▶ [Information provided]
(** The arguments of the validation test. *)
Definition include_only : RemovePodsViolatingInterPodAffinityArgs :=
  {| Namespaces := Some {| api.Include := ["default"]; api.Exclude := [] |};
     LabelSelector := None |}.
Definition include_and_exclude : RemovePodsViolatingInterPodAffinityArgs :=
  {| Namespaces :=
       Some {| api.Include := ["default"]; api.Exclude := ["kube-system"] |};
     LabelSelector := None |}.
Definition good_selector : RemovePodsViolatingInterPodAffinityArgs :=
  {| Namespaces := None;
     LabelSelector :=
       Some {| metav1.MatchLabels := {[ "role.kubernetes.io/node" := "" ]};
               metav1.MatchExpressions := [] |} |}.
Definition bad_selector : RemovePodsViolatingInterPodAffinityArgs :=
  {| Namespaces := None;
     LabelSelector :=
       Some {| metav1.MatchLabels := ∅;
               metav1.MatchExpressions :=
                 [ {| metav1.Key := ""; metav1.Operator := "In";
                      metav1.Values := [] |} ] |} |}.

End fixture.


(** ** The inner loop as a relation *)

Section Scans.

Context {E : Type} `{!frameworktypes.Evictor E} `{!utils.AffinityOracle}.

(** The pod is flagged by the oracle and passes both admission checks. *)
Definition attempted (ns : gmap string (list Pod)) (nm : gmap string Node)
    (e : E) (pod : Pod) : bool :=
  utils.CheckPodAffinityViolation pod ns nm
  && (frameworktypes.Filter e pod && frameworktypes.PreEvictionFilter e pod).

(** The control flow a limit outcome leads to. *)
Definition flow_of (T : ErrorType) : Flow :=
  match T with
  | EvictionNodeLimitError => ContinueLoop
  | EvictionTotalLimitError => ReturnNil
  | OtherErrorType _ => LoopDone
  end.

Definition is_limit (err : option error) : Prop :=
  err_type <$> err = Some EvictionNodeLimitError
  ∨ err_type <$> err = Some EvictionTotalLimitError.

(** [scans ctx ns nm pods e flow e' t]: the inner loop over [pods], started
    with the evictor in state [e], ends with [flow], leaves the evictor in
    state [e'] and produces the trace [t]. *)
Inductive scans (ctx : Context) (ns : gmap string (list Pod)) (nm : gmap string Node)
    : list Pod → E → Flow → E → list Event → Prop :=
  | scans_done e :
      scans ctx ns nm [] e LoopDone e []
  | scans_skip pod rest e flow e' t :
      attempted ns nm e pod = false →
      scans ctx ns nm rest e flow e' t →
      scans ctx ns nm (pod :: rest) e flow e' (CheckAffinity pod :: t)
  | scans_limit pod rest e e1 err :
      attempted ns nm e pod = true →
      frameworktypes.Evict ctx pod {| evictions.StrategyName := PluginName |} e
        = (e1, Some err) →
      is_limit (Some err) →
      scans ctx ns nm (pod :: rest) e (flow_of (err_type err)) e1
        [CheckAffinity pod;
         EvictCall pod {| evictions.StrategyName := PluginName |} (Some err)]
  | scans_next pod rest e e1 err flow e' t :
      attempted ns nm e pod = true →
      frameworktypes.Evict ctx pod {| evictions.StrategyName := PluginName |} e
        = (e1, err) →
      ¬ is_limit err →
      scans ctx ns nm rest e1 flow e' t →
      scans ctx ns nm (pod :: rest) e flow e'
        (CheckAffinity pod
           :: EvictCall pod {| evictions.StrategyName := PluginName |} err :: t).

End Scans.

(** ** Reading a trace back *)

Section Replay.

Context {E : Type} `{!frameworktypes.Evictor E}.

(** [replay ctx t e] makes the [Evict] calls recorded in [t], in order,
    starting with the evictor in state [e].  It gives the state the evictor
    ends in, or [None] when a call does not return the outcome recorded. *)
Fixpoint replay (ctx : Context) (t : list Event) (e : E) : option E :=
  match t with
  | [] => Some e
  | EvictCall pod o r :: t' =>
      let '(e1, r') := frameworktypes.Evict ctx pod o e in
      if decide (r' = r) then replay ctx t' e1 else None
  | _ :: t' => replay ctx t' e
  end.

End Replay.

(** The last thing recorded is an [Evict] call that returned the total-limit
    error. *)
Definition ends_on_total_limit (t : list Event) : bool :=
  match last t with
  | Some (EvictCall _ _ (Some err)) => bool_decide (err_type err = EvictionTotalLimitError)
  | _ => false
  end.

#[global] Instance Flow_eq_dec : EqDecision Flow.
Proof. solve_decision. Defined.

(** ** A scripted evictor *)

Module scripted.

(** An evictor that admits every pod and answers the calls of [Evict] from a
    script, one outcome per call and nil once the script has run out; it
    looks neither at the context nor at the pod. *)
Record Script := { outcomes : list (option error) }.

Definition next_outcome (s : Script) : Script * option error :=
  match outcomes s with
  | [] => (s, None)
  | r :: rest => ({| outcomes := rest |}, r)
  end.

(** A handle whose function returns the same pods whatever node it is
    asked about. *)
Definition handle_any (all : list Pod) : frameworktypes.Handle :=
  {| frameworktypes.GetPodsAssignedToNodeFunc _ _ := (all, None) |}.

(** A plugin whose handle lists [p4] and [p5], pods of [n4], whatever node
    is asked about. *)
Definition stray_plugin : RemovePodsViolatingInterPodAffinity :=
  {| handle := handle_any [fixture.p4; fixture.p5];
     args := {| Namespaces := None; LabelSelector := None |};
     podFilter := None |}.

Definition evictor : frameworktypes.Evictor Script :=
  {| frameworktypes.Filter _ _ := true;
     frameworktypes.PreEvictionFilter _ _ := true;
     frameworktypes.Evict _ _ _ := next_outcome |}.

End scripted.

▶ [What the task requires] Retype the records above exactly, so that no line differs from its source.

▶ [Output of the task]
(** The arguments of the validation test. *)
Definition include_only : RemovePodsViolatingInterPodAffinityArgs :=
  {| Namespaces := Some {| api.Include := ["default"]; api.Exclude := [] |};
     LabelSelector := None |}.
Definition include_and_exclude : RemovePodsViolatingInterPodAffinityArgs :=
  {| Namespaces :=
       Some {| api.Include := ["default"]; api.Exclude := ["kube-system"] |};
     LabelSelector := None |}.
Definition good_selector : RemovePodsViolatingInterPodAffinityArgs :=
  {| Namespaces := None;
     LabelSelector :=
       Some {| metav1.MatchLabels := {[ "role.kubernetes.io/node" := "" ]};
               metav1.MatchExpressions := [] |} |}.
Definition bad_selector : RemovePodsViolatingInterPodAffinityArgs :=
  {| Namespaces := None;
     LabelSelector :=
       Some {| metav1.MatchLabels := ∅;
               metav1.MatchExpressions :=
                 [ {| metav1.Key := ""; metav1.Operator := "In";
                      metav1.Values := [] |} ] |} |}.

End fixture.


(** ** The inner loop as a relation *)

Section Scans.

Context {E : Type} `{!frameworktypes.Evictor E} `{!utils.AffinityOracle}.

(** The pod is flagged by the oracle and passes both admission checks. *)
Definition attempted (ns : gmap string (list Pod)) (nm : gmap string Node)
    (e : E) (pod : Pod) : bool :=
  utils.CheckPodAffinityViolation pod ns nm
  && (frameworktypes.Filter e pod && frameworktypes.PreEvictionFilter e pod).

(** The control flow a limit outcome leads to. *)
Definition flow_of (T : ErrorType) : Flow :=
  match T with
  | EvictionNodeLimitError => ContinueLoop
  | EvictionTotalLimitError => ReturnNil
  | OtherErrorType _ => LoopDone
  end.

Definition is_limit (err : option error) : Prop :=
  err_type <$> err = Some EvictionNodeLimitError
  ∨ err_type <$> err = Some EvictionTotalLimitError.

(** [scans ctx ns nm pods e flow e' t]: the inner loop over [pods], started
    with the evictor in state [e], ends with [flow], leaves the evictor in
    state [e'] and produces the trace [t]. *)
Inductive scans (ctx : Context) (ns : gmap string (list Pod)) (nm : gmap string Node)
    : list Pod → E → Flow → E → list Event → Prop :=
  | scans_done e :
      scans ctx ns nm [] e LoopDone e []
  | scans_skip pod rest e flow e' t :
      attempted ns nm e pod = false →
      scans ctx ns nm rest e flow e' t →
      scans ctx ns nm (pod :: rest) e flow e' (CheckAffinity pod :: t)
  | scans_limit pod rest e e1 err :
      attempted ns nm e pod = true →
      frameworktypes.Evict ctx pod {| evictions.StrategyName := PluginName |} e
        = (e1, Some err) →
      is_limit (Some err) →
      scans ctx ns nm (pod :: rest) e (flow_of (err_type err)) e1
        [CheckAffinity pod;
         EvictCall pod {| evictions.StrategyName := PluginName |} (Some err)]
  | scans_next pod rest e e1 err flow e' t :
      attempted ns nm e pod = true →
      frameworktypes.Evict ctx pod {| evictions.StrategyName := PluginName |} e
        = (e1, err) →
      ¬ is_limit err →
      scans ctx ns nm rest e1 flow e' t →
      scans ctx ns nm (pod :: rest) e flow e'
        (CheckAffinity pod
           :: EvictCall pod {| evictions.StrategyName := PluginName |} err :: t).

End Scans.

(** ** Reading a trace back *)

Section Replay.

Context {E : Type} `{!frameworktypes.Evictor E}.

(** [replay ctx t e] makes the [Evict] calls recorded in [t], in order,
    starting with the evictor in state [e].  It gives the state the evictor
    ends in, or [None] when a call does not return the outcome recorded. *)
Fixpoint replay (ctx : Context) (t : list Event) (e : E) : option E :=
  match t with
  | [] => Some e
  | EvictCall pod o r :: t' =>
      let '(e1, r') := frameworktypes.Evict ctx pod o e in
      if decide (r' = r) then replay ctx t' e1 else None
  | _ :: t' => replay ctx t' e
  end.

End Replay.

(** The last thing recorded is an [Evict] call that returned the total-limit
    error. *)
Definition ends_on_total_limit (t : list Event) : bool :=
  match last t with
  | Some (EvictCall _ _ (Some err)) => bool_decide (err_type err = EvictionTotalLimitError)
  | _ => false
  end.

#[global] Instance Flow_eq_dec : EqDecision Flow.
Proof. solve_decision. Defined.

(** ** A scripted evictor *)

Module scripted.

(** An evictor that admits every pod and answers the calls of [Evict] from a
    script, one outcome per call and nil once the script has run out; it
    looks neither at the context nor at the pod. *)
Record Script := { outcomes : list (option error) }.

Definition next_outcome (s : Script) : Script * option error :=
  match outcomes s with
  | [] => (s, None)
  | r :: rest => ({| outcomes := rest |}, r)
  end.

(** A handle whose function returns the same pods whatever node it is
    asked about. *)
Definition handle_any (all : list Pod) : frameworktypes.Handle :=
  {| frameworktypes.GetPodsAssignedToNodeFunc _ _ := (all, None) |}.

(** A plugin whose handle lists [p4] and [p5], pods of [n4], whatever node
    is asked about. *)
Definition stray_plugin : RemovePodsViolatingInterPodAffinity :=
  {| handle := handle_any [fixture.p4; fixture.p5];
     args := {| Namespaces := None; LabelSelector := None |};
     podFilter := None |}.

Definition evictor : frameworktypes.Evictor Script :=
  {| frameworktypes.Filter _ _ := true;
     frameworktypes.PreEvictionFilter _ _ := true;
     frameworktypes.Evict _ _ _ := next_outcome |}.

End scripted.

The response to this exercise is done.